Archive for data-analyst

Le Monde lacks data scientists!

Posted in Books, Statistics with tags , , , , , , , on July 11, 2017 by xi'an

In a paper in Le Monde today, a journalist is quite critical of statistical analyses of voting behaviours regressed on socio-economic patterns. Warning that correlation is not causation and so on and so forth…But the analysis of the votes as presented in the article is itself quite appalling! Just judging from the above graph, where the vertical and horizontal axes are somewhat inverted (as predicting the proportion of over 65 in the population from their votes does not seem that relevant), with an incomprehensible drop in the over 65 proportion within a district between the votes for the fascist party and the other ones, both indicators of an inversion of the axes!, where the curves are apparently derived from four points [correction at the end explaining they used the whole data collection to draw the curve],  where the variability in the curves is not opposed to the overall variability in the population, where more advanced tools than mere correlation are not broached upon, and so on… They should have asked Andrew. Or YouGov!

numbersense (book review)

Posted in Books, Statistics with tags , , , , , , on August 22, 2013 by xi'an

While I got an advance reader’s copy of numbersense, Kaiser Fung’s latest book, sent to me by the publisher McGraw-Hill, I did not managed to write a review until the book had been out for two months. The title of the book is clear enough about the purpose of the author, but the subtitle “How to use Big Data to your advantage” stresses it even further. And includes the sesame “Big Data”, much more likely to appeal to the general reader than “statistics”…!

“I wouldn’t blame you if you are ready to burn this book, and vow never to talk to the lying statisticians ever again.” (p.4)

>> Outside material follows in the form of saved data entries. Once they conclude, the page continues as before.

Lemma read_wf i r : type r = READ → request_wf spec pr i r → rw_addr spec i (addr_vec r).
Proof. unfold request_wf. by intros ->. Qed.

Lemma waiting_cons r l :
  waiting (r :: l) = (if 1 <? depart r - arrive r then [addr_vec r] else []) ++ waiting l.
Proof.
  unfold waiting. rewrite filter_cons. destruct (1 <? depart r - arrive r) eqn:E.
  - by rewrite decide_True by lia.
  - by rewrite decide_False by lia.
Qed.

(** Counting a request in or out, on the controller. *)
Lemma serving_ok i h c a act delta :
  ctrl_core_inv i h c → rw_addr spec i a → delta = 1 ∨ delta = -1 →
  (if decide (delta = 1) then act else a :: act) ≡ₚ started c →
  ∃ d', serving spec a delta c = Some (set_channel d' c) ∧ chan_inv spec pr i h (clk c) d' (rowtable c) ∧
    bare d' = bare (channel c) ∧ serve_inv (if decide (delta = 1) then a :: act else act) [] i d'.
Proof.
  intros Hc Ha Hd Hp. destruct (chan_serving spec pr i h (clk c) (channel c) (rowtable c) a act delta)
    as (d'&Hu&Hch&Hb&Hs); [apply Hc|done|done| |].
  - eapply serve_inv_perm; [symmetry; exact Hp|apply Hc].
  - exists d'. unfold serving. by rewrite Hu.
Qed.

(** The read at the head is completed when its time has come. *)
Lemma serve_pending_ok i h c :
  ctrl_core_inv i h c →
  ∃ done c', serve_pending spec c = Some (done, c') ∧ ctrl_core_inv i h c' ∧ clk c' = clk c ∧
    pending c = done ++ pending c' ∧ Forall (λ r, depart r ≤ clk c) done ∧
    (∀ s, queue_of s c' = queue_of s c) ∧ refresh c' = refresh c.
Proof.
  intros Hc. unfold serve_pending. destruct (pending c) as [|r rest] eqn:Hp; [exists [], c; by rewrite Hp|].
  destruct (depart r <=? clk c) eqn:Hd; [|exists [], c; by rewrite Hp]. apply Z.leb_le in Hd.
  pose proof (ci_pending _ _ _ Hc) as Hpend. rewrite Hp in Hpend. apply Forall_cons in Hpend as [[Hr Hwf] Hrest].
  set (st := set_cstats _ c). destruct (1 <? depart r - arrive r) eqn:Hlat; simpl.
  - assert (ctrl_core_inv i h st) as Hst by (by apply (inv_frame i h c)).
    destruct (serving_ok i h st (addr_vec r) (begun (q (readq c)) ++ begun (q (writeq c)) ++ waiting rest) (-1))
      as (d'&Hu&Hch&_&Hs); [done|by apply read_wf|by right| |].
    { simpl. unfold started; simpl. rewrite Hp, waiting_cons, Hlat. simpl. rewrite !(assoc_L (++)).
      by rewrite Permutation_middle. }
    rewrite Hu; simpl. eexists [r], _. split; [done|]. split_and!; try done; [|by constructor].
    destruct Hst as [H1 H2 H3 H4 H5 H6 H7 H8 H9]. by split.
  - eexists [r], _. split; [done|]. split_and!; try done; [|by constructor].
    apply inv_set_pending; [done|done|]. eapply serve_inv_perm; [|apply Hc].
    unfold started; simpl. by rewrite Hp, waiting_cons, Hlat.
Qed.

(** ** Scheduling *)

(** What the controller answers about a queued request. *)
Lemma queue_answers i h c s r :
  ctrl_core_inv i h c → r ∈ q (queue_of s c) →
  ∃ ready hit open, is_ready spec c r = Some ready ∧ is_row_hit spec c r = Some hit ∧ is_row_open spec c r = Some open.
Proof.
  intros Hc Hr. pose proof (ci_queued _ _ _ Hc s) as Hq. rewrite Forall_forall in Hq.
  destruct (Hq _ Hr) as (_&Hwf&_).
  destruct (wf_answers spec pr i h r (channel c) (clk c) Hwf) as (cmd&ready&hit&open&Hdec&Hck&Hh&Ho);
    [apply Hc|apply Hc|]. exists ready, hit, open. split_and!; [|done|done].
  unfold is_ready, get_first_cmd. rewrite (ci_real _ _ _ Hc), Hdec. done.
Qed.

(** The head of the queue: an index of it, and the row table is kept. *)
Lemma head_ok i h c s :
  ctrl_core_inv i h c →
  ∃ o, get_head spec (view_of spec c) (scheduler c) (q (queue_of s c)) (rowtable c) = Some (o, rowtable c) ∧
    match o with None => q (queue_of s c) = [] | Some j => is_Some (q (queue_of s c) !! j) end.
Proof.
  intros Hc. set (l := q (queue_of s c)). destruct (decide (l = [])) as [->|Hl]; [by exists None|].
  set (val := λ (f : Request → option bool) r, default false (f r)).
  assert (∀ r, r ∈ l → is_ready spec c r = Some (val (is_ready spec c) r) ∧
    is_row_hit spec c r = Some (val (is_row_hit spec c) r) ∧ is_row_open spec c r = Some (val (is_row_open spec c) r)) as Hall.
  { intros r Hr. destruct (queue_answers i h c s r Hc Hr) as (?&?&?&E1&E2&E3). unfold val. by rewrite E1, E2, E3. }
  pose proof (ci_sched _ _ _ Hc) as Hs.
  destruct (decide (sched_type (scheduler c) = FRFCFS_PriorHit)) as [Hty|Hty].
  - destruct (get_head_prior spec (view_of spec c) l (val (is_ready spec c)) (val (is_row_hit spec c))
      (val (is_row_open spec c))) with (sch := scheduler c) (t := rowtable c) as (j&Hj&Hb);
      [intros r Hr; by apply Hall..|done|done|].
    exists (Some j). split; [exact Hj|]. case_decide; destruct Hb as (_&r&Hr&_); by exists r.
  - destruct (scan_plain spec (view_of spec c) l (val (is_ready spec c))) with (cap := cap (scheduler c))
      (ty := sched_type (scheduler c)) (t := rowtable c) as (j&Hj&_&r&Hr&_); [intros r Hr; by apply Hall| |done|].
    { destruct (sched_type (scheduler c)); auto; done. }
    exists (Some j). split; [|by exists r]. unfold get_head. destruct l as [|r0 l0] eqn:El; [done|].
    rewrite Hj; simpl. by rewrite decide_False.
Qed.

Lemma queued_insert i x s l j r r' :
  Forall (queued i x s) l → l !! j = Some r → type r' = type r → addr_vec r' = addr_vec r → arrive r' = arrive r →
  Forall (queued i x s) (<[j:=r']> l).
Proof.
  intros Hl Hj Et Ea Er. apply Forall_insert; [done|]. rewrite Forall_lookup in Hl.
  destruct (Hl _ _ Hj) as (?&?&?). split_and!; [congruence|by eapply wf_ext|congruence].
Qed.

Lemma inv_step i h s l d t c :
  ctrl_core_inv i h c → chan_inv spec pr i h (clk c) d t → Forall (queued i (clk c) s) l →
  (lim = true → Z.of_nat (length l) ≤ qmax (queue_of s c)) → serve_inv (started (set_queue s l c)) [] i d →
  ctrl_core_inv i h (set_rowtable t (set_channel d (set_queue s l c))).
Proof.
  intros [H1 H2 H3 H4 H5 H6 H7 H8 H9] Hch Hl Hlen Hs.
  destruct (set_queue_frame s l c) as (E1&E2&E3&E4&E5&E6&E7&E8&E9).
  assert (∀ s', queue_of s' (set_rowtable t (set_channel d (set_queue s l c))) =
    if decide (s = s') then set_q l (queue_of s c) else queue_of s' c) as Eq by (by destruct s; intros []).
  split; simpl; rewrite ?E1, ?E2, ?E3, ?E4, ?E5, ?E6, ?E7, ?E8, ?E9; try done;
    intros s'; rewrite Eq; case_decide; subst; try done; apply H2 || apply H5.
Qed.

Lemma set_queue_id s (c : Controller L C S) : set_queue s (q (queue_of s c)) c = c.
Proof. destruct s, c as [? ? ? ? ? ? [] [] []]; done. Qed.

Lemma set_rowtable_id (c : Controller L C S) : set_rowtable (rowtable c) c = c.
Proof. by destruct c. Qed.

Lemma queue_set_queue s l (c : Controller L C S) : q (queue_of s (set_queue s l c)) = l.
Proof. by destruct s. Qed.

Lemma inv_issue i h cmd a d t c :
  ctrl_core_inv i h c → chan_inv spec pr i ((cmd, a, clk c) :: h) (clk c) d t → serve_inv (started c) [] i d →
  ctrl_core_inv i ((cmd, a, clk c) :: h) (record_cmd cmd a (set_rowtable t (set_channel d c))).
Proof.
  intros [H1 H2 H3 H4 H5 H6 H7 H8 H9] Hch Hs. split; try done. simpl. by rewrite H9.
Qed.

Lemma queued_rw i x s r : queued i x s r → is_rw (type r) = true → rw_addr spec i (addr_vec r) ∧ s ≠ OtherQ.
Proof. intros (Hs&Hwf&_) Hrw. unfold request_wf in Hwf. destruct (type r); simpl in Hs; subst; try done. Qed.

Lemma queued_not_rw i x s r : queued i x s r → is_rw (type r) = false → s = OtherQ.
Proof. intros (Hs&Hwf&_) Hrw. unfold request_wf in Hwf. destruct (type r); simpl in Hs; subst; try done. Qed.

Lemma queued_at i h c s j r : ctrl_core_inv i h c → q (queue_of s c) !! j = Some r → queued i (clk c) s r.
Proof. intros Hc Hj. pose proof (ci_queued _ _ _ Hc s) as Hq. rewrite Forall_lookup in Hq. eauto. Qed.
(* ===== verification/ControllerTheorems.v ===== *)
(** * Theorems on the memory controller

    What holds of every controller reached from its constructor by [enqueue]s
    of reads and writes and by [tick]s, for every standard with the laws
    [CtrlLaws]; the witnesses run a DDR3 controller. *)

From S2P Require Import Prelude Request Dram DramTiming BankProtocol Device BankMap Serving Standard.
From S2P Require Import Scheduler SchedulerTheorems Controller CtrlQueries ControllerInv ControllerTick ControllerReads.
From S2P Require Import SpecDDR3 DeviceTheorems.

Section Reach.
Context {L C S : Type} `{!EqDecision L, !EqDecision C, !EqDecision S}.
Variables (spec : Spec L C S) (pr : Proto L C S).

(** The controllers of channel [i] that a run of the program can reach. *)
Inductive ctrl_reachable (l : L) (i : Z) : Controller L C S → Prop :=
| CReach_new n d : new_channel spec l i = Some d → ctrl_reachable l i (new_controller n d)
| CReach_enqueue c req :
    ctrl_reachable l i c → type req = READ ∨ type req = WRITE → rw_addr spec i (addr_vec req) →
    is_first_command req = true → ctrl_reachable l i (snd (enqueue req c))
| CReach_tick c done c' :
    ctrl_reachable l i c → tick spec c = Some (done, c') → ctrl_reachable l i c'
| CReach_record c k c' : ctrl_reachable l i c → record_core k c = Some c' → ctrl_reachable l i c'.

Context `{CL : !CtrlLaws spec pr}.

(** [record_core] writes a copy of the statistics only. *)
Lemma record_core_inv i h c k c' : ctrl_inv spec pr i h c → record_core k c = Some c' → ctrl_inv spec pr i h c'.
Proof. intros [? ? ? ? ? ? ? ? ?] H. unfold record_core in H. run_opt. by split. Qed.

(** The vectors of the statistics keep their size. *)
Lemma ctrl_reachable_sized l i c : ctrl_reachable l i c → sized (num_cores c) c.
Proof.
  intros Hr. enough (∃ n, sized n c) as [n Hn] by (by rewrite (sized_num n c Hn)).
  induction Hr as [n d Hd|c req _ [n IH] Hty Ha Hf|c done c' _ [n IH] Ht|c k c' _ [n IH] Hk].
  - exists n. by apply (cores_new n (λ _, True)).
  - exists n. apply sized_any in IH. apply sized_any. apply cores_enqueue; [done|by intros _].
  - exists n. apply sized_any in IH. apply sized_any. by eapply cores_tick.
  - exists n. apply sized_any in IH. apply sized_any. by eapply cores_record.
Qed.

Lemma ctrl_reachable_inv l i c :
  level_cast spec 0 = Some l → ctrl_reachable l i c → ctrl_inv spec pr i (cmd_trace c) c.
Proof.
  intros Hl. assert (∀ h, ctrl_inv spec pr i h c → ctrl_inv spec pr i (cmd_trace c) c) as Htr.
  { intros h Hh. by rewrite (ci_trace _ _ _ _ _ Hh). }
  intros Hr. enough (∃ h, ctrl_inv spec pr i h c) as [h Hh] by eauto. clear Htr.
  induction Hr as [n d Hd|c req _ [h IH] Hty Ha Hf|c done c' Hr [h IH] Ht|c k c' _ [h IH] Hk].
  - exists []. by eapply (new_controller_inv spec pr).
  - exists h. apply (enqueue_ok spec pr i h c req IH); [|done]. unfold request_wf. by destruct Hty as [-> | ->].
  - pose proof (tick_ok spec pr i h _ c IH (ctrl_reachable_sized l i c Hr)) as Hok. case_match; [congruence|].
    destruct Hok as (done'&c''&h'&Ht'&Hinv&_). rewrite Ht in Ht'. simplify_eq. by exists h'.
  - exists h. by eapply record_core_inv.
Qed.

So why did it take me such a long while to compose this review?! Besides the break induced by The Accident (I took the book to the hospital but ended up reviewing R for Dummies instead!), I figure I got rather taken aback by the style and intended audience of numbersense, given my earlier reading and enjoying Numbers rule your world. While the book remains of interest for statisticians (and other CHANCE readers!), providing examples to use in the classroom, the statistical connection is all but visible to the casual reader who may well conclude that numbersense is a form of numerical common sense of about fighting innumeracy, rather than modelling uncertainty thru statistical models.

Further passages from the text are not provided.